[INFORMATION GIVEN]

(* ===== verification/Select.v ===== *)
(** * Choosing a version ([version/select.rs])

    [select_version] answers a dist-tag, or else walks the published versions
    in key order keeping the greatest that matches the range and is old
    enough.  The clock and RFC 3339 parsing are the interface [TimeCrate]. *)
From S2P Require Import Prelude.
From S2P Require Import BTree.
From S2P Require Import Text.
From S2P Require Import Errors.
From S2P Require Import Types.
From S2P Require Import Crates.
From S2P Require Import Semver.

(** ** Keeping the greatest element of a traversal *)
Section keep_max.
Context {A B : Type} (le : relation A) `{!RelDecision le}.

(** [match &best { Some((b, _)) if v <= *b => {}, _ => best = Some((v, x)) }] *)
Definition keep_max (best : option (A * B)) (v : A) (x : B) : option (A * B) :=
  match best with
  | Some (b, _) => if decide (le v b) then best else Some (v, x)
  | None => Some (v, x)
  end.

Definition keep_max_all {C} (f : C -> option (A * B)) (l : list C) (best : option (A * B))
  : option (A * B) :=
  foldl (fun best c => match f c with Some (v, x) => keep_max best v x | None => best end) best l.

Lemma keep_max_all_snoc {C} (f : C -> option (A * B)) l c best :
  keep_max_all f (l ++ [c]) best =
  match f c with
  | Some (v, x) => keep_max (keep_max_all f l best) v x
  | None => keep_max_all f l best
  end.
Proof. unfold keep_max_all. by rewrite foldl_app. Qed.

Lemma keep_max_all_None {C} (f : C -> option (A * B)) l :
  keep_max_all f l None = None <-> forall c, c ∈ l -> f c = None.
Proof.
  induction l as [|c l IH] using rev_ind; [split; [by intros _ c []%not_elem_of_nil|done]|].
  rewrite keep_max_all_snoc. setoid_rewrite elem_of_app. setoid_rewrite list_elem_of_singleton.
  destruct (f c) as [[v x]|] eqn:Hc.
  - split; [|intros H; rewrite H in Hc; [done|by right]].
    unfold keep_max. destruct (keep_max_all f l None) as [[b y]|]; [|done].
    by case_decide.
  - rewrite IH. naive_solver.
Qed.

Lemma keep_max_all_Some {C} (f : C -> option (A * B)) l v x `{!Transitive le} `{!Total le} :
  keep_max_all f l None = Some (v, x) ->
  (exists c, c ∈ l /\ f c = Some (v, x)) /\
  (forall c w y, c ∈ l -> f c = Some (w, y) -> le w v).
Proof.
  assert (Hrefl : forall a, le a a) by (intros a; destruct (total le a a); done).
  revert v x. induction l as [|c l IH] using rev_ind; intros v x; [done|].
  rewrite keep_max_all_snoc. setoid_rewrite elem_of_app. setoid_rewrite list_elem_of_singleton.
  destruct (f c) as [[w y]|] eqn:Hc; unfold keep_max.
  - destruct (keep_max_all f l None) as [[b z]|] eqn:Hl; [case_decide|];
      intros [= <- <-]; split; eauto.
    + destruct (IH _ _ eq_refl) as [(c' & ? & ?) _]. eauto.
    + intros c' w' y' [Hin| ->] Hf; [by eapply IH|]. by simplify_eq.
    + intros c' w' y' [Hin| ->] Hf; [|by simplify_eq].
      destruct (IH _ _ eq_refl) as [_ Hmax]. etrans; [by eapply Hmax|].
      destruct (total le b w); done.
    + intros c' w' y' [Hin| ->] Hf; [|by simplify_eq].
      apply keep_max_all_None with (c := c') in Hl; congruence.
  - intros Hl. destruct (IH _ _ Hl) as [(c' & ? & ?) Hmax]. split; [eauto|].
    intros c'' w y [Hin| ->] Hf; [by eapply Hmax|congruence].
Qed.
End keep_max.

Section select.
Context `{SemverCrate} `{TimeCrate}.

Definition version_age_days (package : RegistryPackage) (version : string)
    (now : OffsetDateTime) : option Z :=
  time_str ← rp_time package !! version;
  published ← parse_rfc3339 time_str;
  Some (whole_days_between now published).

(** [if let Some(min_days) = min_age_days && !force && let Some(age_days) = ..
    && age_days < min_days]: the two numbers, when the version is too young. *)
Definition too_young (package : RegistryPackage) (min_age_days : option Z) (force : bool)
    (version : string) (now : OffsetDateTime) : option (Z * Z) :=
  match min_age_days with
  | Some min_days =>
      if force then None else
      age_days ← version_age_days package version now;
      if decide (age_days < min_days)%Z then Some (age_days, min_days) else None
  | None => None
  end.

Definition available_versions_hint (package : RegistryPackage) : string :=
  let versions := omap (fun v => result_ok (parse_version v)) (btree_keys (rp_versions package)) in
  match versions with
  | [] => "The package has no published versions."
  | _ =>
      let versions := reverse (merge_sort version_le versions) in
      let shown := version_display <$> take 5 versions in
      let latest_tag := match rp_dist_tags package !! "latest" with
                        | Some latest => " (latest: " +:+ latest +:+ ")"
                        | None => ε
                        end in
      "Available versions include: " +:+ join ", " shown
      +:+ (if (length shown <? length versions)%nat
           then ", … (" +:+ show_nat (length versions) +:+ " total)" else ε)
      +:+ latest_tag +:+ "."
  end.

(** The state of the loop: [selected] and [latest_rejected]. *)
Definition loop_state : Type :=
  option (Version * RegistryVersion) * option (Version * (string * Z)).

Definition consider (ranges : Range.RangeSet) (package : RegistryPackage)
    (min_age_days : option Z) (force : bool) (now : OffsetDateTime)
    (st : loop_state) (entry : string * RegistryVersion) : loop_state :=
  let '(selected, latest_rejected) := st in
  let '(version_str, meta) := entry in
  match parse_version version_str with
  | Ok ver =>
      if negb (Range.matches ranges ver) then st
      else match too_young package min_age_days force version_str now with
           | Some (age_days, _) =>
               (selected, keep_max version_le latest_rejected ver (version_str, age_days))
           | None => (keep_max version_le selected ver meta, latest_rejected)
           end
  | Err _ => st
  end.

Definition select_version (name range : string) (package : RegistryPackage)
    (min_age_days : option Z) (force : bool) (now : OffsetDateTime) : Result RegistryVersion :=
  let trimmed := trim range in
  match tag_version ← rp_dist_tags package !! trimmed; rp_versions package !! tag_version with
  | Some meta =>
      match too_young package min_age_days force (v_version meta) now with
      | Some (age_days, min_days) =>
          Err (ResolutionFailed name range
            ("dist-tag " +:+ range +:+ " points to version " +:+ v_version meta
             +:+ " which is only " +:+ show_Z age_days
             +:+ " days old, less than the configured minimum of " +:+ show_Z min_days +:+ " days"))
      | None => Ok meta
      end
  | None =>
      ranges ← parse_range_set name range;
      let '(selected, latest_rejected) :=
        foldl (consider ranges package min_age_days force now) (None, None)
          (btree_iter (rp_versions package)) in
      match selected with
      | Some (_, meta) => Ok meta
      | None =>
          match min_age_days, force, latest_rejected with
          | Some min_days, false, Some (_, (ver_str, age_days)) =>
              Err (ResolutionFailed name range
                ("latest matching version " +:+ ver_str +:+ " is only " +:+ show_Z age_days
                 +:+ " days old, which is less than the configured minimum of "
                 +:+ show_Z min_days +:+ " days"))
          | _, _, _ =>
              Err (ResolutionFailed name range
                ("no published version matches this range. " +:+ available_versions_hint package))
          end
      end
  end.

[/INFORMATION GIVEN]

_EXERCISE OBJECTIVE_. Exact lines only, please: output the listing from the first line to the line with "From S2P Require Import Semver.", both included.

_ANSWER TO THIS PROBLEM_.
(* ===== verification/Select.v ===== *)
(** * Choosing a version ([version/select.rs])

    [select_version] answers a dist-tag, or else walks the published versions
    in key order keeping the greatest that matches the range and is old
    enough.  The clock and RFC 3339 parsing are the interface [TimeCrate]. *)
From S2P Require Import Prelude.
From S2P Require Import BTree.
From S2P Require Import Text.
From S2P Require Import Errors.
From S2P Require Import Types.
From S2P Require Import Crates.
From S2P Require Import Semver.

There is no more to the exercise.